Cuando el ex dictador debe ser juzgado en su propio país, recuperada la democracia, no puede evitarse que todos los ojos se fijen en los órganos judiciales comprometidos en ese juicio.
Las transiciones de las dictaduras a las democracias son distintas, como son distintas entre sí las dictaduras, o las democracias. Como antes se señaló, los dictadores se arropan con sectores de apoyo, y con instituciones que conforman, o deforman, a su imagen y semejanza. Entre estas instituciones, no hay que olvidarlo, están los órganos judiciales. Sostener que estos instrumentos de poder, compuestos por personas de carne y hueso con sus convicciones, no necesaria y universalmente democráticas, con sus experiencias, y con sus escalafones burocráticos, hayan de dar una respuesta susceptible de satisfacer a unos y otros, a dictadores y oprimidos, es ilusorio.
Lo deseable es que los órganos judiciales actúen con serenidad, con distancia, desde las garantías para los acusados. Las que ellos negaron anteriormente, ante estos mismos órganos. Pero esta misma dinámica entraña razonables susceptibilidades. La eliminación de los servidores del antiguo régimen, incluidos jueces y fiscales, por el trámite de la depuración, más o menos encubierta, como ocurrió en la Alemania Oriental tras la unificación, puede ser injusta, en muchos casos, y además suele ser administrativa y económicamente inviable. La absorción, sin más, de los órganos de poder procedentes de las dictaduras, incluidos los judiciales, también puede producir problemas de resistencias, resentimientos y nostalgias.
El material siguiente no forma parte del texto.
(** The event of a successful [createPair] names the tokens in ascending
    order, the new contract, and the length the list has reached. *)
Lemma createPair_log created tokenA tokenB s pair s' :
  createPair created tokenA tokenB s = Ok (pair, s') ->
  log s' = log s ++ [PairCreated (N.min tokenA tokenB) (N.max tokenA tokenB) pair
                       (allPairsLength s')].
Proof.
  unfold createPair, require.
  destruct (N.eqb_spec tokenA tokenB); [intros [=]|]. cbn [negb rbind].
  destruct (N.ltb_spec tokenA tokenB) as [Hlt|Hge];
    [rewrite N.min_l, N.max_r by lia | rewrite N.min_r, N.max_l by lia];
    (destruct (negb _); cbn [rbind]; [|intros [=]]);
    (destruct (_ =? 0); cbn [rbind]; intros [= <- <-]); reflexivity.
Qed.

End RegistryLog.

(** * The rest of the contracts: properties *)

Module Further.
Import Pair Trace Examples.

(** ** Liquidity shares as a token *)

(** X1 (Pair.transfer).  On a Pair whose shares add up to a [totalSupply]
    within 256 bits, [transfer] of at most the sender's balance returns
    [true], takes [value] from the sender and gives it to [to] (nothing
    moves when the two are the same), and leaves every other balance, the
    total supply, the allowances, the reserves, the immutables and the token
    ledgers as they were; a [transfer] of more than the sender's balance
    fails with the arithmetic panic of the checked subtraction. *)
Theorem transfer_moves_shares w sender to value :
  conserved (st w) -> totalSupply (st w) <= MAX_UINT256 ->
  (value <= balanceOf_at (st w) sender ->
   ∃ w', transfer sender to value w = Ok (true, w') ∧
         Storage.identity (st w') = Storage.identity (st w) ∧
         (reserve0 (st w'), reserve1 (st w')) = (reserve0 (st w), reserve1 (st w)) ∧
         totalSupply (st w') = totalSupply (st w) ∧
         allowance (st w') = allowance (st w) ∧
         tokens w' = tokens w ∧
         forall a, balanceOf_at (st w') a =
                   if decide (sender = to) then balanceOf_at (st w) a
                   else if decide (a = sender) then balanceOf_at (st w) a - value
                   else if decide (a = to) then balanceOf_at (st w) a + value
                   else balanceOf_at (st w) a) ∧
  (balanceOf_at (st w) sender < value ->
   transfer sender to value w = Revert ArithmeticOverflow).
Proof.
  intros Hcons Hsupply. split.
  - intros Hle. exact (ShareFacts.transfer_ok w sender to value Hcons Hsupply Hle).
  - apply ShareFacts.transfer_short.
Qed.

(** The provider of [funded] holds 1000 shares and sends 400 of them to the
    holder at address 8. *)
Lemma transfer_moves_shares_witness :
  ∃ w', transfer 7 8 400 (world funded 1000 1000) = Ok (true, w') ∧
        balanceOf_at (st w') 7 = 600 ∧ balanceOf_at (st w') 8 = 400.
Proof.
  destruct (transfer_moves_shares (world funded 1000 1000) 7 8 400) as [Hok _].
  - vm_compute. reflexivity.
  - vm_compute. discriminate.
  - destruct Hok as (w' & Hrun & _ & _ & _ & _ & _ & Hbal).
    + vm_compute. discriminate.
    + exists w'. split; [exact Hrun|]. rewrite !Hbal. split; vm_compute; reflexivity.
Defined.
(** C2, at the six joints of [interrupted] with the input (2, 5).  The
    main loop starts with six entries in [status].  It breaks at joint
    4 with [skip_times] at 6, joint 4 unsolved, and the PLA that solved
    joint 5 as the last construction on the stack; yet the production
    for joint 4, run from the very state the loop broke in, finds the
    solved friends 2 and 5 and emits the PLLP that solves joint 4.  The
    PLA inside the loop did not reset [skip_times], as the other three
    productions do, so the loop gave up four visits after it. *)
Theorem sweep_breaks_at_solvable_joint {D : Type} `{!CDouble D} `{!Libm D} :
  ∃ vpoints vlinks pos st0 st fa fb,
    prepare interrupted (Some [(2, 5)%Z]) None = Ok (Ready vpoints vlinks pos [(2, 5)%Z] st0)
    ∧ size (status st0) = 6%nat
    ∧ sweep vpoints vlinks pos [(2, 5)%Z] 6 (sweep_bound 6 st0) st0 = Some (Ok st)
    ∧ exprs st = interrupted_stack fa fb
    ∧ status st = interrupted_status
    ∧ node st = 4%Z
    ∧ skip_times st = 6%Z
    ∧ _get_reliable_friend 4 vpoints vlinks (status st) = Ok [2%Z; 5%Z]
    ∧ ∃ st', visit_R vpoints vlinks pos [(2, 5)%Z] st = Ok st'
             ∧ length (exprs st') = 3%nat
             ∧ (target <$> last (exprs st')) = Some (P_LABEL, 4%Z)
             ∧ status st' !! 4%Z = Some true.
Proof.
  eexists _, _, _, _, _, _, _.
  split; [vm_compute; reflexivity|].
  split; [vm_compute; reflexivity|].
  split; [vm_compute; reflexivity|].
  split; [vm_compute; reflexivity|].
  split; [vm_compute; reflexivity|].
  split; [vm_compute; reflexivity|].
  split; [vm_compute; reflexivity|].
  split; [vm_compute; reflexivity|].
  eexists. split; [vm_compute; reflexivity|].
  split; [vm_compute; reflexivity|].
  split; vm_compute; reflexivity.
Qed.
Así mismo, debe convenirse que el juicio justo que merece cualquier dictador, como cualquier otro criminal, es incompatible con toda suerte de venganza. Aun en el supuesto extremo del modelo de transición de “cambio de tortilla”, la justicia de represalia, de venganza, de “aplicarles su propia medicina” es inaceptable desde la perspectiva de la justicia democrática, y, más concretamente, desde la salud de la democracia.